**What is expected**
Set down, character for character, everything in the records below from the line holding "w_calls w1 = quiet env ∧" down to the line holding "w_calls w1 = quiet env →", and no other line.

**Supplied data**
::::::::

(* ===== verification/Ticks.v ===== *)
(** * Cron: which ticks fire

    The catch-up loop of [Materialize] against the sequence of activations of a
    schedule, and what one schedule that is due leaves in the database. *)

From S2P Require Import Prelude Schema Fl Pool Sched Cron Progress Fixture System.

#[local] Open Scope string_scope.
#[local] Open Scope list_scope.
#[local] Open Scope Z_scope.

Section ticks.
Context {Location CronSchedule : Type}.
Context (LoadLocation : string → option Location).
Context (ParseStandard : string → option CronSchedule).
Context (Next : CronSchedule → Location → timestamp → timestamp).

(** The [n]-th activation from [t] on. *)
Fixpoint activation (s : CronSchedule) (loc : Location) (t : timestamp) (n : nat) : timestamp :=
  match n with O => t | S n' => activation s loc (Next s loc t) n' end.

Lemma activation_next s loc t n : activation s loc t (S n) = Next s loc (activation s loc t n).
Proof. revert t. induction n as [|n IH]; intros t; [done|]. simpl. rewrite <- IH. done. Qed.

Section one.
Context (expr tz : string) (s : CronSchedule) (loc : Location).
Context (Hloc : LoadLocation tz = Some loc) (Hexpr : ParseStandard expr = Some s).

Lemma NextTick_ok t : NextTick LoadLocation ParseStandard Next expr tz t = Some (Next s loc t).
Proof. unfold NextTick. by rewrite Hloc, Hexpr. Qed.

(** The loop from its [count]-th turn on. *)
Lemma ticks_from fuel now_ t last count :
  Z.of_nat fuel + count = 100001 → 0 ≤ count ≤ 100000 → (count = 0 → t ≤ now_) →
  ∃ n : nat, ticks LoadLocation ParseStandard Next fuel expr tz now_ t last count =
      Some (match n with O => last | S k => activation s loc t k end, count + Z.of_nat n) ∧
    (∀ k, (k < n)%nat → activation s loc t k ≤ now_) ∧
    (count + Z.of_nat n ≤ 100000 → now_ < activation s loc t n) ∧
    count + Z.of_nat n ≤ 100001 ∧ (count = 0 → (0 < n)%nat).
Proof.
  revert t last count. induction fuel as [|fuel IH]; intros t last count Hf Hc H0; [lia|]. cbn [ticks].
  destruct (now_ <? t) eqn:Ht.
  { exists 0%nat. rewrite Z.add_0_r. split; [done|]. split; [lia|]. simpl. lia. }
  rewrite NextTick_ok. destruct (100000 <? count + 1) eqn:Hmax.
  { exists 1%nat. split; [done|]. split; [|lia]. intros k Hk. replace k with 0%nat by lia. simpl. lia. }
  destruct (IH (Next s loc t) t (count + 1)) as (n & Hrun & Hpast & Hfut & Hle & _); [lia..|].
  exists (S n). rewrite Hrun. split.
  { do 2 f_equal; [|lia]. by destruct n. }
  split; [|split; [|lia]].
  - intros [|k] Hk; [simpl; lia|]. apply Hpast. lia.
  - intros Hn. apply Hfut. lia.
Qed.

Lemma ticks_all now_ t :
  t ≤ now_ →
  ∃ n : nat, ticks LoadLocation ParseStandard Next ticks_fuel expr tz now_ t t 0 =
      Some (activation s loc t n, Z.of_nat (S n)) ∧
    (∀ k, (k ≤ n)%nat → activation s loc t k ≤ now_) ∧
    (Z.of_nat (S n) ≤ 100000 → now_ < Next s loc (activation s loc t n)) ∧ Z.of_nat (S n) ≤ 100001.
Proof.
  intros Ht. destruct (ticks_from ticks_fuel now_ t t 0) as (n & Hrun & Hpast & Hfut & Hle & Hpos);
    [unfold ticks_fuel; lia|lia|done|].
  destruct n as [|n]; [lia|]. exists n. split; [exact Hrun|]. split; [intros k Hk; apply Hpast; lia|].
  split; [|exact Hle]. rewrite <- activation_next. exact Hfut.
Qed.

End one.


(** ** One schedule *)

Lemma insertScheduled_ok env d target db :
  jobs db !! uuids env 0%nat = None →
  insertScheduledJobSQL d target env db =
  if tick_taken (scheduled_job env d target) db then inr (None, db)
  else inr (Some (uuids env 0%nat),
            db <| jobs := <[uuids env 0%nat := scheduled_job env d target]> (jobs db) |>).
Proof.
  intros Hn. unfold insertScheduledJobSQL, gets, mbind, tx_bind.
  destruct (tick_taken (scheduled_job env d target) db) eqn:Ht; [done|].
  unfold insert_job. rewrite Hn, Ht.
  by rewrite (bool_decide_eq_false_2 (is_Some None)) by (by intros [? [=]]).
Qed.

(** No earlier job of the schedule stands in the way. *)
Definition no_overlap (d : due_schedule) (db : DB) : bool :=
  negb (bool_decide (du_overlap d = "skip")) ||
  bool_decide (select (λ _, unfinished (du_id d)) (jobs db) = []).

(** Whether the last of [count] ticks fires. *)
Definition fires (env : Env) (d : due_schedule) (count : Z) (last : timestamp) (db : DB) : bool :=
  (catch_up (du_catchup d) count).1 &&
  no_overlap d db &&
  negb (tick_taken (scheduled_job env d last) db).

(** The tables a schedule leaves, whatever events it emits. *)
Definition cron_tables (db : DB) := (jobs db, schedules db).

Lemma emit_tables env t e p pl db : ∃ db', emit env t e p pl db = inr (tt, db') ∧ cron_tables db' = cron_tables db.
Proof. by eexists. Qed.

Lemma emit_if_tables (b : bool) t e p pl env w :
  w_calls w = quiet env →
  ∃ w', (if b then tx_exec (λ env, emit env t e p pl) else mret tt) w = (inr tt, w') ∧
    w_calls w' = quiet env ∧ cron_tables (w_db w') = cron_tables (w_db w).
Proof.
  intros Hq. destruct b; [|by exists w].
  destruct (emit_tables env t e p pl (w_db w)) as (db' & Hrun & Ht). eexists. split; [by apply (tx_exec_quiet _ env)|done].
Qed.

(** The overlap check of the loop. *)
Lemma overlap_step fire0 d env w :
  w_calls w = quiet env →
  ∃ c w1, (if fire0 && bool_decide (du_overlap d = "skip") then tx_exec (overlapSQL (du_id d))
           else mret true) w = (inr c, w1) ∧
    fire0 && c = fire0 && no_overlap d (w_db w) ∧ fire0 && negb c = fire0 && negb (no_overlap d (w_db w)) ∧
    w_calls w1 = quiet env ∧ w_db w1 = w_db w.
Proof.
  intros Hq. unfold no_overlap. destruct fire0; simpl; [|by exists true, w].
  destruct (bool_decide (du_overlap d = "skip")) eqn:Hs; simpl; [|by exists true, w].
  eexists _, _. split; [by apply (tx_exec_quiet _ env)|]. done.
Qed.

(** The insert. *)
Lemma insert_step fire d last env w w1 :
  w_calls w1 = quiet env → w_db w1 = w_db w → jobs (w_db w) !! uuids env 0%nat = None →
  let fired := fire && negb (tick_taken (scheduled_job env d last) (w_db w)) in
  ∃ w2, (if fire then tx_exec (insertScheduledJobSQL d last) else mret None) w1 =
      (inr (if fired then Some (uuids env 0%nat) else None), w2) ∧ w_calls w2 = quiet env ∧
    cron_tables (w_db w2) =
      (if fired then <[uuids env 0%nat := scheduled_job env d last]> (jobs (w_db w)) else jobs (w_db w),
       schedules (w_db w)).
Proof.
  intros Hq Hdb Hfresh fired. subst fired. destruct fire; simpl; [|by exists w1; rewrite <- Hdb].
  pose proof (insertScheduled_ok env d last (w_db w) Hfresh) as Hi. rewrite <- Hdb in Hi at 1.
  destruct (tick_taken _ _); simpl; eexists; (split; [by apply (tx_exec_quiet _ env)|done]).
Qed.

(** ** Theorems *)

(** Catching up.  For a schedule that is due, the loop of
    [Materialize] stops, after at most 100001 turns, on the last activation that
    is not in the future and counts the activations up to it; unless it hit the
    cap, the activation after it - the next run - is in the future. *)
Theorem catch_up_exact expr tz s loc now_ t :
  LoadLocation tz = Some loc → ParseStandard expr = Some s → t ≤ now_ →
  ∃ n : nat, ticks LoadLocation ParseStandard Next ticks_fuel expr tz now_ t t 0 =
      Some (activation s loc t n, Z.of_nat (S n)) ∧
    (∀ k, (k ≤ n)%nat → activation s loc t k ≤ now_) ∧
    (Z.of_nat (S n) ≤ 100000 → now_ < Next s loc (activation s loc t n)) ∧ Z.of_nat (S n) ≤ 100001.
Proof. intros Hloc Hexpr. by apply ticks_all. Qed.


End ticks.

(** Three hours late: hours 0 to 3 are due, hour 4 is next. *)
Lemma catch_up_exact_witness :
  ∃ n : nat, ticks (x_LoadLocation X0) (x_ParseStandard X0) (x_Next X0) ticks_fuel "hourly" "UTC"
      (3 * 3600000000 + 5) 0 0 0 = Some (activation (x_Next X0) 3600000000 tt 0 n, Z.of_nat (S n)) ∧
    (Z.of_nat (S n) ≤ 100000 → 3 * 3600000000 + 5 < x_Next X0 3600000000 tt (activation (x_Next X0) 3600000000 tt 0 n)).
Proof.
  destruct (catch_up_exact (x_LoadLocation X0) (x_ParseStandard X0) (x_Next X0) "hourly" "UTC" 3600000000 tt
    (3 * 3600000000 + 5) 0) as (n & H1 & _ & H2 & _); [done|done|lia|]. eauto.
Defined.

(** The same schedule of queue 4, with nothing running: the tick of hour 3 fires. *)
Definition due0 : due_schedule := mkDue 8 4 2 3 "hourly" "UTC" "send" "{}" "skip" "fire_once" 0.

::::::::

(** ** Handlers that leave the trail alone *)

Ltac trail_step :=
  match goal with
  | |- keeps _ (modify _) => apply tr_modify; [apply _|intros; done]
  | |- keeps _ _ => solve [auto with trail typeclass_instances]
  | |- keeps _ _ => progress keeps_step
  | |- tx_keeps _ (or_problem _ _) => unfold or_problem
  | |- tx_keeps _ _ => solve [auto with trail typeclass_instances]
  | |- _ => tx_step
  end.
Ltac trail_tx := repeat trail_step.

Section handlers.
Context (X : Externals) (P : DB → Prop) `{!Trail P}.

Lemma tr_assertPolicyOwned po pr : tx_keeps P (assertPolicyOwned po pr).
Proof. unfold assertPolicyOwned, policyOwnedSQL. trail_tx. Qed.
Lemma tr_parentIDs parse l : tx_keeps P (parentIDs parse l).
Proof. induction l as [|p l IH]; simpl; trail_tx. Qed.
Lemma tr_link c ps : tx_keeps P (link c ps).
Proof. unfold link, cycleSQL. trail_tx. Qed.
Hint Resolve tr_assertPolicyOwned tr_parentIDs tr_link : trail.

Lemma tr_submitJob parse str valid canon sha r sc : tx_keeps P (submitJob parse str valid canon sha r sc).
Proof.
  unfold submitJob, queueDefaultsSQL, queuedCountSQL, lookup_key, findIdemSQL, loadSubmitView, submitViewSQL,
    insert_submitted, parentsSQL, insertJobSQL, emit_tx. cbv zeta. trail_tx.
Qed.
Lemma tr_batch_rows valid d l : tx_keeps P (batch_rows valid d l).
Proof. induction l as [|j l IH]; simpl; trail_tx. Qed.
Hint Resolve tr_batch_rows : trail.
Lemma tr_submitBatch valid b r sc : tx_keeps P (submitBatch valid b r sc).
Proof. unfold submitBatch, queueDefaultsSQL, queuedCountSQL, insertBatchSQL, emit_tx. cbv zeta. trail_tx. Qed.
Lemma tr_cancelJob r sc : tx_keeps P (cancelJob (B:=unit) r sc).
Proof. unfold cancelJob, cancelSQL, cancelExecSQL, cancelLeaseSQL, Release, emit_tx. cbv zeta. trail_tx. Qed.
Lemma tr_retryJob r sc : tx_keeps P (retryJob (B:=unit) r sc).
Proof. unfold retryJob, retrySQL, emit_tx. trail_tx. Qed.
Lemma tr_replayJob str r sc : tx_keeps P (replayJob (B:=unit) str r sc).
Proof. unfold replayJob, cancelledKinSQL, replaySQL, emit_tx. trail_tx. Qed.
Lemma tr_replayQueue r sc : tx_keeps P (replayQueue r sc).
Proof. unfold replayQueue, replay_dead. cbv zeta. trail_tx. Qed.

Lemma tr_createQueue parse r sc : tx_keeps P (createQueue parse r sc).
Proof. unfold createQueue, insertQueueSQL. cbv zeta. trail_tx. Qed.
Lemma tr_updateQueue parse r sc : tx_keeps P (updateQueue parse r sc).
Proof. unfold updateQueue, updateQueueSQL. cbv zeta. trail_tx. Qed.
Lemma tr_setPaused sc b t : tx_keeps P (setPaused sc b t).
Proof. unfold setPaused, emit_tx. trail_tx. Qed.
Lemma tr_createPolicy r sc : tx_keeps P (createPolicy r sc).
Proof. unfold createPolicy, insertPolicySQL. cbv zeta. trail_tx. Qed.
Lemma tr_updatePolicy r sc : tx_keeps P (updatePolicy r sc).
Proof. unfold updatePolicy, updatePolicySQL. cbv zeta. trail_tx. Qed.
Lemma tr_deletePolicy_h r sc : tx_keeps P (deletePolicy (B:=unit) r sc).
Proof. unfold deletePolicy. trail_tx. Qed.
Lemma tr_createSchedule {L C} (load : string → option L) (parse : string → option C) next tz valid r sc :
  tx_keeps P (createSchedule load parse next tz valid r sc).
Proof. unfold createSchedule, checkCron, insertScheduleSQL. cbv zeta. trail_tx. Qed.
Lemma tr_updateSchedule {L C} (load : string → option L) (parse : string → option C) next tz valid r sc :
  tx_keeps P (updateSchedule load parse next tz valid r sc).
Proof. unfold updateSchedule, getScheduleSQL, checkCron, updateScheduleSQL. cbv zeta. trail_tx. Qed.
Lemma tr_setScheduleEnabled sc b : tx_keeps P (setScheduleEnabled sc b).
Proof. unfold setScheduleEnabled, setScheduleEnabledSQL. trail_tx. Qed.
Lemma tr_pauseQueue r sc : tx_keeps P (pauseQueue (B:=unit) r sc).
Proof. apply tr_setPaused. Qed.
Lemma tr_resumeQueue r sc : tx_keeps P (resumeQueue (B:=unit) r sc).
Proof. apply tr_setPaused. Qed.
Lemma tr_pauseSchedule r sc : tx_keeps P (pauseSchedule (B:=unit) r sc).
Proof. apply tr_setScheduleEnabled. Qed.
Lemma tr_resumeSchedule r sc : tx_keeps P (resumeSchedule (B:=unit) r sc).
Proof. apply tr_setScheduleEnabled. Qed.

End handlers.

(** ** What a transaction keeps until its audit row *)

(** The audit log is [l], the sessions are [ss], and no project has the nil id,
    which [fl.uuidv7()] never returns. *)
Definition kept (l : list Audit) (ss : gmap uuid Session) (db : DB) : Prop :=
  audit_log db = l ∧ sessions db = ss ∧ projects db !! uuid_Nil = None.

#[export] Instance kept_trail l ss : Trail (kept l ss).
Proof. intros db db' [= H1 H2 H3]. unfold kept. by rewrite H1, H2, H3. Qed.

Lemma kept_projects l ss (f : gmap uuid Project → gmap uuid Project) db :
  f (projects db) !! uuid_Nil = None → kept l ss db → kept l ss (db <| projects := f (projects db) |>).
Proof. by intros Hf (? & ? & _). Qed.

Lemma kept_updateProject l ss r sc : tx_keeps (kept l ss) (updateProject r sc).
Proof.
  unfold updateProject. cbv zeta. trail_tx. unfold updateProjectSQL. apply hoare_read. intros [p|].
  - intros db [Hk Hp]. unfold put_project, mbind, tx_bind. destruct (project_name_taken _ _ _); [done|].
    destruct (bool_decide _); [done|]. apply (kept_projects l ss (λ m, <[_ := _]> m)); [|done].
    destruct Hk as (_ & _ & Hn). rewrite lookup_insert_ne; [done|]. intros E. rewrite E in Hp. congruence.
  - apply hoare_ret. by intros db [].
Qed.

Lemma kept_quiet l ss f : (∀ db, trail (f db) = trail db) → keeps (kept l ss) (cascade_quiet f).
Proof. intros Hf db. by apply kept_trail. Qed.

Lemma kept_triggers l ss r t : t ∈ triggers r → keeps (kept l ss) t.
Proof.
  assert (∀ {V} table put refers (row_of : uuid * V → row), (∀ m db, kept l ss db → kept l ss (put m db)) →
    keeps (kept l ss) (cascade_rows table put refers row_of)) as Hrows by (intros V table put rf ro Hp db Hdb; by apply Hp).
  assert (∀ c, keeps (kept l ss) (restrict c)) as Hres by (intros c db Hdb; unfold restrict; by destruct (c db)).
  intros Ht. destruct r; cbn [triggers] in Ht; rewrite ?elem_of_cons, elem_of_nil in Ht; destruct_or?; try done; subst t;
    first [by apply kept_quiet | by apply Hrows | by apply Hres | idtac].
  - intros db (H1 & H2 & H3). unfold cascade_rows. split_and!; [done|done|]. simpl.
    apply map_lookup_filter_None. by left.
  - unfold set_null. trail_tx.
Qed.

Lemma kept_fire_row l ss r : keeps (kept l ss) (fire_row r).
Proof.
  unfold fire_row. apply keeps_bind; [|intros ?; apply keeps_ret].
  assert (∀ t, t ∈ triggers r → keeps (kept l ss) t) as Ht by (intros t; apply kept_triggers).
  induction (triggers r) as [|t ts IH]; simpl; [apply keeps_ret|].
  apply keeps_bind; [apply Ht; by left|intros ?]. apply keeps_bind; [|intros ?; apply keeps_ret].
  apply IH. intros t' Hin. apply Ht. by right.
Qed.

::::::::

**Response to this exercise**
    w_calls w1 = quiet env ∧ w_db w1 = w_db w.
Proof.
  intros Hq. unfold no_overlap. destruct fire0; simpl; [|by exists true, w].
  destruct (bool_decide (du_overlap d = "skip")) eqn:Hs; simpl; [|by exists true, w].
  eexists _, _. split; [by apply (tx_exec_quiet _ env)|]. done.
Qed.

(** The insert. *)
Lemma insert_step fire d last env w w1 :
  w_calls w1 = quiet env → w_db w1 = w_db w → jobs (w_db w) !! uuids env 0%nat = None →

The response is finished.